▶ [Task details] Please return the lines of the data below, word for word, from the first line through the line containing "option A) (d".

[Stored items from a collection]

=== Section Start ===

(** * Minecraft-Bot-Joiner: bot lifecycle manager, storage and name generator

    A shallow embedding of the server side of the repository:
    - the schema ([BotConfig], [LogEntry], [BotStatus]) of [shared/schema.ts];
    - the name generator ([generateRandomUsername], [releaseUsername]) and
      the class [MinecraftBotService], which the bot service imports as
      [./nameGenerator] and the routes as [./services/minecraftBot], and
      which follow the schema in the same source file;
    - the class [MemStorage] of [server/storage.ts];
    - the routes and the registry [botServices] ([registerRoutes]).

    Conventions.  A JavaScript [number] that the code only uses as an integer
    is a [Z]; a [Date] is its millisecond count, a [Z]; [Math.random()] is a
    rational in the unit interval drawn from an explicit stream; a
    [Map] whose iteration order is observed is an insertion-ordered
    association list, a [Map] that is only looked up is a [gmap]; a [Set] is
    a [gset].  Mutable objects live in an explicit world that every method
    threads; a JavaScript exception is the [Throw] outcome of a computation.
    Every handler runs to completion: the promises it awaits are settled
    when it awaits them, so no other callback runs in between. *)

From Stdlib Require Import ZArith QArith Qround String List Lia DecimalString Sorted.
From stdpp Require Import base gmap strings list.

Local Open Scope string_scope.
Local Open Scope list_scope.
Local Open Scope Z_scope.

(** ** JavaScript helpers *)

(** [`${n}`] for an integer [n]. *)
Definition showZ (z : Z) : string :=
  match z with
  | Z0 => "0"
  | Zpos p => NilEmpty.string_of_uint (Pos.to_uint p)
  | Zneg p => "-" +:+ NilEmpty.string_of_uint (Pos.to_uint p)
  end.

(** [s || d] on strings: the empty string is falsy. *)
Definition str_or (s d : string) : string :=
  if String.eqb s "" then d else s.

(** [n || d] on integers: zero is falsy. *)
Definition num_or (n d : Z) : Z :=
  if n =? 0 then d else n.

(** [o ?? d]: only an absent value takes the default. *)
Definition nullish {A} (o : option A) (d : A) : A :=
  match o with Some a => a | None => d end.

(** [o || d] for an optional field: absent or falsy takes the default. *)
Definition opt_str_or (o : option string) (d : string) : string :=
  match o with Some s => str_or s d | None => d end.

Definition opt_num_or (o : option Z) (d : Z) : Z :=
  match o with Some n => num_or n d | None => d end.

(** [Array.prototype.slice(0, e)]: a negative end counts from the back. *)
Definition slice0 {A} (e : Z) (l : list A) : list A :=
  let len := Z.of_nat (length l) in
  let fin := if e <? 0 then Z.max (len + e) 0 else Z.min e len in
  take (Z.to_nat fin) l.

=== Section End ===

▶ [Result of the task]
(** * Minecraft-Bot-Joiner: bot lifecycle manager, storage and name generator

    A shallow embedding of the server side of the repository:
    - the schema ([BotConfig], [LogEntry], [BotStatus]) of [shared/schema.ts];
    - the name generator ([generateRandomUsername], [releaseUsername]) and
      the class [MinecraftBotService], which the bot service imports as
      [./nameGenerator] and the routes as [./services/minecraftBot], and
      which follow the schema in the same source file;
    - the class [MemStorage] of [server/storage.ts];
    - the routes and the registry [botServices] ([registerRoutes]).

    Conventions.  A JavaScript [number] that the code only uses as an integer
    is a [Z]; a [Date] is its millisecond count, a [Z]; [Math.random()] is a
    rational in the unit interval drawn from an explicit stream; a
    [Map] whose iteration order is observed is an insertion-ordered
    association list, a [Map] that is only looked up is a [gmap]; a [Set] is
    a [gset].  Mutable objects live in an explicit world that every method
    threads; a JavaScript exception is the [Throw] outcome of a computation.
    Every handler runs to completion: the promises it awaits are settled
    when it awaits them, so no other callback runs in between. *)

From Stdlib Require Import ZArith QArith Qround String List Lia DecimalString Sorted.
From stdpp Require Import base gmap strings list.

Local Open Scope string_scope.
Local Open Scope list_scope.
Local Open Scope Z_scope.

(** ** JavaScript helpers *)

(** [`${n}`] for an integer [n]. *)
Definition showZ (z : Z) : string :=
  match z with
  | Z0 => "0"
  | Zpos p => NilEmpty.string_of_uint (Pos.to_uint p)
  | Zneg p => "-" +:+ NilEmpty.string_of_uint (Pos.to_uint p)
  end.

(** [s || d] on strings: the empty string is falsy. *)
Definition str_or (s d : string) : string :=
  if String.eqb s "" then d else s.

(** [n || d] on integers: zero is falsy. *)
Definition num_or (n d : Z) : Z :=
  if n =? 0 then d else n.

(** [o ?? d]: only an absent value takes the default. *)
Definition nullish {A} (o : option A) (d : A) : A :=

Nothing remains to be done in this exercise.